Saved entries:
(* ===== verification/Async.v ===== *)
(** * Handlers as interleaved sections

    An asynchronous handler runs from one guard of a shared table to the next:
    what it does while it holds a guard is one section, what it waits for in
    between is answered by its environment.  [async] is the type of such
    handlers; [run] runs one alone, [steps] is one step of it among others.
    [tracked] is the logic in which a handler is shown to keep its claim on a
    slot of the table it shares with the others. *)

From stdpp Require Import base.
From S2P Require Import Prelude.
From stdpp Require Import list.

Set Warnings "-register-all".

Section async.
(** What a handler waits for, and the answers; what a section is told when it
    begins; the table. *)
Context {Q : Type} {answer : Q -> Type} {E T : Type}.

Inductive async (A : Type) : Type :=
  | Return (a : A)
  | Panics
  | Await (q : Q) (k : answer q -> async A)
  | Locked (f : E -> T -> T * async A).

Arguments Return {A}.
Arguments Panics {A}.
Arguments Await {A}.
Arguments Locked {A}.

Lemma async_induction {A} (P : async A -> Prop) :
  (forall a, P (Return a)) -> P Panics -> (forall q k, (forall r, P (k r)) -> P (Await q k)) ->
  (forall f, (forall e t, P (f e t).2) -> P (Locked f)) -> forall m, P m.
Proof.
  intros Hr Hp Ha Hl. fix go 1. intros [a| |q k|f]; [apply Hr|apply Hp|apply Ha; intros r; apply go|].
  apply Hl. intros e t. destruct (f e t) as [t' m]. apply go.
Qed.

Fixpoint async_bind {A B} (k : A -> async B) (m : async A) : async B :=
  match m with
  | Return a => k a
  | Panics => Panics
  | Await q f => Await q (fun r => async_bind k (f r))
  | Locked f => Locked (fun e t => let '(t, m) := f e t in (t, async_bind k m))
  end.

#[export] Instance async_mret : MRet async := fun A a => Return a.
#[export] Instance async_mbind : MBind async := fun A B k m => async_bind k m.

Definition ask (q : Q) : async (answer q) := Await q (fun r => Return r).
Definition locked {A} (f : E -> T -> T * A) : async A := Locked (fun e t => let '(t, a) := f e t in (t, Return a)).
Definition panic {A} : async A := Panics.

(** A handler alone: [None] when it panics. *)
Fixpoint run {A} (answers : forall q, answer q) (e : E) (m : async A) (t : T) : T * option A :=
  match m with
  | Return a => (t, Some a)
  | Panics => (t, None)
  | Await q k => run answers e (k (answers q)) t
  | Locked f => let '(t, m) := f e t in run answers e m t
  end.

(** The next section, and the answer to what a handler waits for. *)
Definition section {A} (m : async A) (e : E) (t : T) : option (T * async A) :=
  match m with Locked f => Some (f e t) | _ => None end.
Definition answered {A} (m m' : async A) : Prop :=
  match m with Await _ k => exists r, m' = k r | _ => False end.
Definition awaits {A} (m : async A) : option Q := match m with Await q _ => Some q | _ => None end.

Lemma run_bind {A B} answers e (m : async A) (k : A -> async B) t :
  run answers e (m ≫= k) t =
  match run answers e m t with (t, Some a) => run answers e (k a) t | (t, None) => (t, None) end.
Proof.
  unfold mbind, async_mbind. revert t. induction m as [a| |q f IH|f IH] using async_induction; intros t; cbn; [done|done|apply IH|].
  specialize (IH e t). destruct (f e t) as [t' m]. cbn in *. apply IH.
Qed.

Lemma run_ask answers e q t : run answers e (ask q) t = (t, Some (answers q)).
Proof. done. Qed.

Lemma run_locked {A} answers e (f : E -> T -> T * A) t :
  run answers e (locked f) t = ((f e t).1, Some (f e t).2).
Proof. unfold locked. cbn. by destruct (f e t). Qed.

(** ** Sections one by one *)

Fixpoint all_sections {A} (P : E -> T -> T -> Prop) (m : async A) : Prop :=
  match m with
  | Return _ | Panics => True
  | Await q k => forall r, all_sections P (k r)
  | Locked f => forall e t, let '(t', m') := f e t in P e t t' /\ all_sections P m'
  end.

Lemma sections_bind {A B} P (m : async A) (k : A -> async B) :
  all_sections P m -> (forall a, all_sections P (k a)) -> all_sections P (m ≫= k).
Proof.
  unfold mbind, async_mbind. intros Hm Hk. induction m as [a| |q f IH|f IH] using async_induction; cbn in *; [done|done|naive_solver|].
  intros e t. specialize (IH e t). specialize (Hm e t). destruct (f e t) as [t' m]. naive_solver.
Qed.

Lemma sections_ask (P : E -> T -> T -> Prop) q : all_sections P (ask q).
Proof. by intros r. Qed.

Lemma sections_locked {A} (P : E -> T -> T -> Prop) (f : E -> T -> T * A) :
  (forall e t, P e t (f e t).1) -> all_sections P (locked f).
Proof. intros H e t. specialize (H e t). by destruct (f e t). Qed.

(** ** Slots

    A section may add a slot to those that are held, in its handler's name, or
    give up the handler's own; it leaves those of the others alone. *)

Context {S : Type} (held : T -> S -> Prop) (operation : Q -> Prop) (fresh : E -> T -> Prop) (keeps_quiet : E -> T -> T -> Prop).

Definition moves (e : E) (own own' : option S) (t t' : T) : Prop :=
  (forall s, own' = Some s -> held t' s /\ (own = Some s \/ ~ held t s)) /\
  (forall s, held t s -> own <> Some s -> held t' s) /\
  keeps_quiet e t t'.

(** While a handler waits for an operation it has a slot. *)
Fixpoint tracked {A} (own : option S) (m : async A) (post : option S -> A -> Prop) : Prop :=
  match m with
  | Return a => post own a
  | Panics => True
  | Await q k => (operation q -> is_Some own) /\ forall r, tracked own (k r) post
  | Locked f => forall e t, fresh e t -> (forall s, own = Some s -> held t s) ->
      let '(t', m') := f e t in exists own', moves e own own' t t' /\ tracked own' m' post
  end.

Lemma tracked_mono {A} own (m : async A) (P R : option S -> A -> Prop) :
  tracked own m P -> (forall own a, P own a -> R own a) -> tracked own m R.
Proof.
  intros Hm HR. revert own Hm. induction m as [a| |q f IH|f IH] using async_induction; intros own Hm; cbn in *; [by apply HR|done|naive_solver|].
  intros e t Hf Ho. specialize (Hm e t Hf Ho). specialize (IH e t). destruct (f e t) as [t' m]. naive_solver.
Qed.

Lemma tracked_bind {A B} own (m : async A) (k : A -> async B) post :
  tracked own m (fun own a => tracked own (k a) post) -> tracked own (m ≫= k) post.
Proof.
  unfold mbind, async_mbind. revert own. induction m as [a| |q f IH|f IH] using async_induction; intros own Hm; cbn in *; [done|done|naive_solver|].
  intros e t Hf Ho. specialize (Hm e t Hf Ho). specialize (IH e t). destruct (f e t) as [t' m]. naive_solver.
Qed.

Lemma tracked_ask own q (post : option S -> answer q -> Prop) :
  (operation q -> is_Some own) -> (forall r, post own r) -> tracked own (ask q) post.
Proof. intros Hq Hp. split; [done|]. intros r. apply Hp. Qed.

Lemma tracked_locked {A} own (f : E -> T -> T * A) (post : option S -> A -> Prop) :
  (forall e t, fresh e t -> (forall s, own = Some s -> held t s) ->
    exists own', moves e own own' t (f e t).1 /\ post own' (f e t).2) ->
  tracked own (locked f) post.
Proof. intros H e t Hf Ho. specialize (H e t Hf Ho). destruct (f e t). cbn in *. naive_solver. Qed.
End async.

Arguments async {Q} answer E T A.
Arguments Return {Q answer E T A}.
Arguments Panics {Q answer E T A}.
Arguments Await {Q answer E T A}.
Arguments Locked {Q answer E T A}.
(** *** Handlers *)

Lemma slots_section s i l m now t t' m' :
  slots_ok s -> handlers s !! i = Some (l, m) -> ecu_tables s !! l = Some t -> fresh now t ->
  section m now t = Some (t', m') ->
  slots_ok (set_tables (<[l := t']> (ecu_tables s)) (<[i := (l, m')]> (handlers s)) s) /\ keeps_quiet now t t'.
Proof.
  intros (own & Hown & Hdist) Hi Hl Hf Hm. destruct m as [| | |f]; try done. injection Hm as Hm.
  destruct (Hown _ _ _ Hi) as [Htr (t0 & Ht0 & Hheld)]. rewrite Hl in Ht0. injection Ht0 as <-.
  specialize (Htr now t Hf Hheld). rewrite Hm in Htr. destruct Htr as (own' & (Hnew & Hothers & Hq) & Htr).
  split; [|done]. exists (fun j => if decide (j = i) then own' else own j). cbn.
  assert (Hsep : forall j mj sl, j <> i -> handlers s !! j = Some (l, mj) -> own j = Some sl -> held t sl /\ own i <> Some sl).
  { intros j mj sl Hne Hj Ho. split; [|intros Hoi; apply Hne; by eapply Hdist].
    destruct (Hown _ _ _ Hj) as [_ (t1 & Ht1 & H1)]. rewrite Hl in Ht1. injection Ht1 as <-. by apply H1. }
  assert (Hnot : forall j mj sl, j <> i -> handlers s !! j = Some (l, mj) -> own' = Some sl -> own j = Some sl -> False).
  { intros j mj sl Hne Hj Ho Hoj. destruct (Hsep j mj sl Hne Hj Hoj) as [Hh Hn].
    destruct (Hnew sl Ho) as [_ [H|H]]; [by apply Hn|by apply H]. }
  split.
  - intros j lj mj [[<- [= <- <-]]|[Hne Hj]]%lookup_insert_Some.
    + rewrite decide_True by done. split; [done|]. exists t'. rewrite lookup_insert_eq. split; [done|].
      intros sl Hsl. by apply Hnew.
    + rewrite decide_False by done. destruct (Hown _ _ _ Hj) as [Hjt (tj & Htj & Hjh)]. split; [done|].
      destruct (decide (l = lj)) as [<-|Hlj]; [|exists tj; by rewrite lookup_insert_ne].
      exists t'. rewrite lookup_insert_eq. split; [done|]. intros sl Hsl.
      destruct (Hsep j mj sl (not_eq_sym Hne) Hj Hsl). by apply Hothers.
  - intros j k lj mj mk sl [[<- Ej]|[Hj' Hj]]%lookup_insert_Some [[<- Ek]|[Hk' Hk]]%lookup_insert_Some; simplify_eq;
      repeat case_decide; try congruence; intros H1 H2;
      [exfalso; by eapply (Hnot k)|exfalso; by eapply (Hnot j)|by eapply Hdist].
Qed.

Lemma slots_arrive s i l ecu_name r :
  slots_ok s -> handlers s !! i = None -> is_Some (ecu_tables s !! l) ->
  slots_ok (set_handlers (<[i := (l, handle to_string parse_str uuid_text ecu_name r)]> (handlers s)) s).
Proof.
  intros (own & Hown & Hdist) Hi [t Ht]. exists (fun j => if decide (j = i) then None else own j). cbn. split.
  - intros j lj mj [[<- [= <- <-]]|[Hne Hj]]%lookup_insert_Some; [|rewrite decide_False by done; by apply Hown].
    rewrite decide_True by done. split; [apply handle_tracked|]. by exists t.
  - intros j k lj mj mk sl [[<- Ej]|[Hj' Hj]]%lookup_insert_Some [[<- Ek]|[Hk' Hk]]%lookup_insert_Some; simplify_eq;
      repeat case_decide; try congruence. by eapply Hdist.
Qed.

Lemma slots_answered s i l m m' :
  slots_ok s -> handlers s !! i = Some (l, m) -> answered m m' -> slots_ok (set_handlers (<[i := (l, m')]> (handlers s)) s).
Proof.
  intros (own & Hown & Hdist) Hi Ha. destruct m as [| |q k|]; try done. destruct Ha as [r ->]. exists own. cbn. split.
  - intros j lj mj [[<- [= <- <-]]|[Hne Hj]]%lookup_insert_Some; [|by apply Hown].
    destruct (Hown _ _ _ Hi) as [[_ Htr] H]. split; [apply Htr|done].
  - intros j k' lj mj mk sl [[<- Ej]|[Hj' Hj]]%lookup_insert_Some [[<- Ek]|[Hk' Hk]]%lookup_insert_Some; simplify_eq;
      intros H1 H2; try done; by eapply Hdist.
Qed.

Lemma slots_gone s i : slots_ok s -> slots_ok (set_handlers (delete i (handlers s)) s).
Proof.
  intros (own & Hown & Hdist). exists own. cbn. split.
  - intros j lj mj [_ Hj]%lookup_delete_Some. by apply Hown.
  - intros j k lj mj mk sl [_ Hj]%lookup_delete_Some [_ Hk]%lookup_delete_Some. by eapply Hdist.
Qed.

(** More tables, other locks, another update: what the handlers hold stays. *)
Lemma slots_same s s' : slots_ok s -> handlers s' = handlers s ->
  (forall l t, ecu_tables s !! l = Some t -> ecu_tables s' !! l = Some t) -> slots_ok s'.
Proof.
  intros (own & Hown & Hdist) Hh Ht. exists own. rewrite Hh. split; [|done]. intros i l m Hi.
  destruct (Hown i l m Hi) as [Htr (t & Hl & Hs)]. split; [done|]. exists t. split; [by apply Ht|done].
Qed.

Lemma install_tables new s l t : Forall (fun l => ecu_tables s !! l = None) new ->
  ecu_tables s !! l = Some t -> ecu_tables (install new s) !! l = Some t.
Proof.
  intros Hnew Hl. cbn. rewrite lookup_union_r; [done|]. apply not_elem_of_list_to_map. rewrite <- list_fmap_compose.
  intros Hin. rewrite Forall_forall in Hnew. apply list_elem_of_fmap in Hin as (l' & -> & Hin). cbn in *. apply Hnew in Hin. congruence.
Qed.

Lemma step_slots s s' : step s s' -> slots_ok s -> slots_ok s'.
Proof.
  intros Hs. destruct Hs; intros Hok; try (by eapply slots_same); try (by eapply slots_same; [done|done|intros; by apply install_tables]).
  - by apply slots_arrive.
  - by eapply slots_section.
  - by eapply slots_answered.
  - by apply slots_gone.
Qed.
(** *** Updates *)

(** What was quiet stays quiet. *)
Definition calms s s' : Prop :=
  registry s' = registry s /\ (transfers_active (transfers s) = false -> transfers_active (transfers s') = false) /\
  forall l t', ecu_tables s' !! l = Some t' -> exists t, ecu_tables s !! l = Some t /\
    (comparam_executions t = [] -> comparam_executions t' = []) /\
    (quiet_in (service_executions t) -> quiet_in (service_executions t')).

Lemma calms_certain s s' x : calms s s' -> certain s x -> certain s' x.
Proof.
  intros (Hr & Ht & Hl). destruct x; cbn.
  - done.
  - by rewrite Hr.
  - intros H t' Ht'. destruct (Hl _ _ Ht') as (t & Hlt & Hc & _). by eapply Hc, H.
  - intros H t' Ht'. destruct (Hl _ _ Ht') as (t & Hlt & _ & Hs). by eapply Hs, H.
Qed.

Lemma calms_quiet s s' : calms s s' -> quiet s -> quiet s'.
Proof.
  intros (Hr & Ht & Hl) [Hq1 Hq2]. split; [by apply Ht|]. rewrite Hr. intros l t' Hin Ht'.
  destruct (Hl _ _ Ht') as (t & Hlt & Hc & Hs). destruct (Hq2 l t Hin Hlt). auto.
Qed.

**TASK ITEM**
Above are the records. Print exactly, and only, the lines from the line with "Return (a : A)" to the line with "(answers q)) t", both inclusive.

**TASK ANSWER**
  | Return (a : A)
  | Panics
  | Await (q : Q) (k : answer q -> async A)
  | Locked (f : E -> T -> T * async A).

Arguments Return {A}.
Arguments Panics {A}.
Arguments Await {A}.
Arguments Locked {A}.

Lemma async_induction {A} (P : async A -> Prop) :
  (forall a, P (Return a)) -> P Panics -> (forall q k, (forall r, P (k r)) -> P (Await q k)) ->
  (forall f, (forall e t, P (f e t).2) -> P (Locked f)) -> forall m, P m.
Proof.
  intros Hr Hp Ha Hl. fix go 1. intros [a| |q k|f]; [apply Hr|apply Hp|apply Ha; intros r; apply go|].
  apply Hl. intros e t. destruct (f e t) as [t' m]. apply go.
Qed.

Fixpoint async_bind {A B} (k : A -> async B) (m : async A) : async B :=
  match m with
  | Return a => k a
  | Panics => Panics
  | Await q f => Await q (fun r => async_bind k (f r))
  | Locked f => Locked (fun e t => let '(t, m) := f e t in (t, async_bind k m))
  end.

#[export] Instance async_mret : MRet async := fun A a => Return a.
#[export] Instance async_mbind : MBind async := fun A B k m => async_bind k m.

Definition ask (q : Q) : async (answer q) := Await q (fun r => Return r).
Definition locked {A} (f : E -> T -> T * A) : async A := Locked (fun e t => let '(t, a) := f e t in (t, Return a)).
Definition panic {A} : async A := Panics.

(** A handler alone: [None] when it panics. *)
Fixpoint run {A} (answers : forall q, answer q) (e : E) (m : async A) (t : T) : T * option A :=
  match m with
  | Return a => (t, Some a)
  | Panics => (t, None)
  | Await q k => run answers e (k (answers q)) t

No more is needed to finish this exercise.